What the task asks:
Print each line from the start of the records below up through the line where "rewrite !decide_False by" is found, exactly as given.

Source data:
(** Decoding what [encode] wrote gives the bytes back. *)
Lemma decode_encode (s : string) : decode (encode s) = s.
Proof.
  induction s as [|a|a b|a b c s IH] using triples_ind.
  - reflexivity.
  - pose proof (nat_ascii_bounded a) as Ha.
    change (encode (String a EmptyString)) with
      (String (char_of (nat_of_ascii a / 4)) (String (char_of (nat_of_ascii a mod 4 * 16))
        (String pad (String pad EmptyString)))).
    rewrite decode_four, decide_True by done.
    rewrite !index_char by auto using sextet1, sextet2_last.
    by rewrite octet1_last, ascii_nat_embedding.
  - pose proof (nat_ascii_bounded a) as Ha. pose proof (nat_ascii_bounded b) as Hb.
    change (encode (String a (String b EmptyString))) with
      (String (char_of (nat_of_ascii a / 4))
        (String (char_of (nat_of_ascii a mod 4 * 16 + nat_of_ascii b / 16))
          (String (char_of (nat_of_ascii b mod 16 * 4)) (String pad EmptyString)))).
    rewrite decode_four.
    rewrite decide_False by auto using char_not_pad, sextet3_last.
    rewrite decide_True by done.
    rewrite !index_char by auto using sextet1, sextet2, sextet3_last.
    by rewrite octet1, octet2_last, !ascii_nat_embedding.
  - pose proof (nat_ascii_bounded a) as Ha. pose proof (nat_ascii_bounded b) as Hb.
    pose proof (nat_ascii_bounded c) as Hc.
    rewrite encode_three, decode_four.
    rewrite !decide_False by auto using char_not_pad, sextet3, sextet4.
    rewrite !index_char by auto using sextet1, sextet2, sextet3, sextet4.
    by rewrite octet1, octet2, octet3, !ascii_nat_embedding, IH.
Qed.

End Base64.

(* ===================================================================== *)
(** ** Strings of UTF-16 code units and [Buffer.from] *)
(* ===================================================================== *)

Module Utf16.

(** A string as JavaScript has it: a sequence of UTF-16 code units, each
    below 65536.  A unit from D800 to DBFF (a high surrogate) followed by
    one from DC00 to DFFF (a low surrogate) stands for one code point above
    FFFF; a surrogate outside such a pair is a lone surrogate. *)
Abbreviation JsString := (list N).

Problem solution:
(** Decoding what [encode] wrote gives the bytes back. *)
Lemma decode_encode (s : string) : decode (encode s) = s.
Proof.
  induction s as [|a|a b|a b c s IH] using triples_ind.
  - reflexivity.
  - pose proof (nat_ascii_bounded a) as Ha.
    change (encode (String a EmptyString)) with
      (String (char_of (nat_of_ascii a / 4)) (String (char_of (nat_of_ascii a mod 4 * 16))
        (String pad (String pad EmptyString)))).
    rewrite decode_four, decide_True by done.
    rewrite !index_char by auto using sextet1, sextet2_last.
    by rewrite octet1_last, ascii_nat_embedding.
  - pose proof (nat_ascii_bounded a) as Ha. pose proof (nat_ascii_bounded b) as Hb.
    change (encode (String a (String b EmptyString))) with
      (String (char_of (nat_of_ascii a / 4))
        (String (char_of (nat_of_ascii a mod 4 * 16 + nat_of_ascii b / 16))
          (String (char_of (nat_of_ascii b mod 16 * 4)) (String pad EmptyString)))).
    rewrite decode_four.
    rewrite decide_False by auto using char_not_pad, sextet3_last.
    rewrite decide_True by done.
    rewrite !index_char by auto using sextet1, sextet2, sextet3_last.
    by rewrite octet1, octet2_last, !ascii_nat_embedding.
  - pose proof (nat_ascii_bounded a) as Ha. pose proof (nat_ascii_bounded b) as Hb.
    pose proof (nat_ascii_bounded c) as Hc.
    rewrite encode_three, decode_four.
    rewrite !decide_False by auto using char_not_pad, sextet3, sextet4.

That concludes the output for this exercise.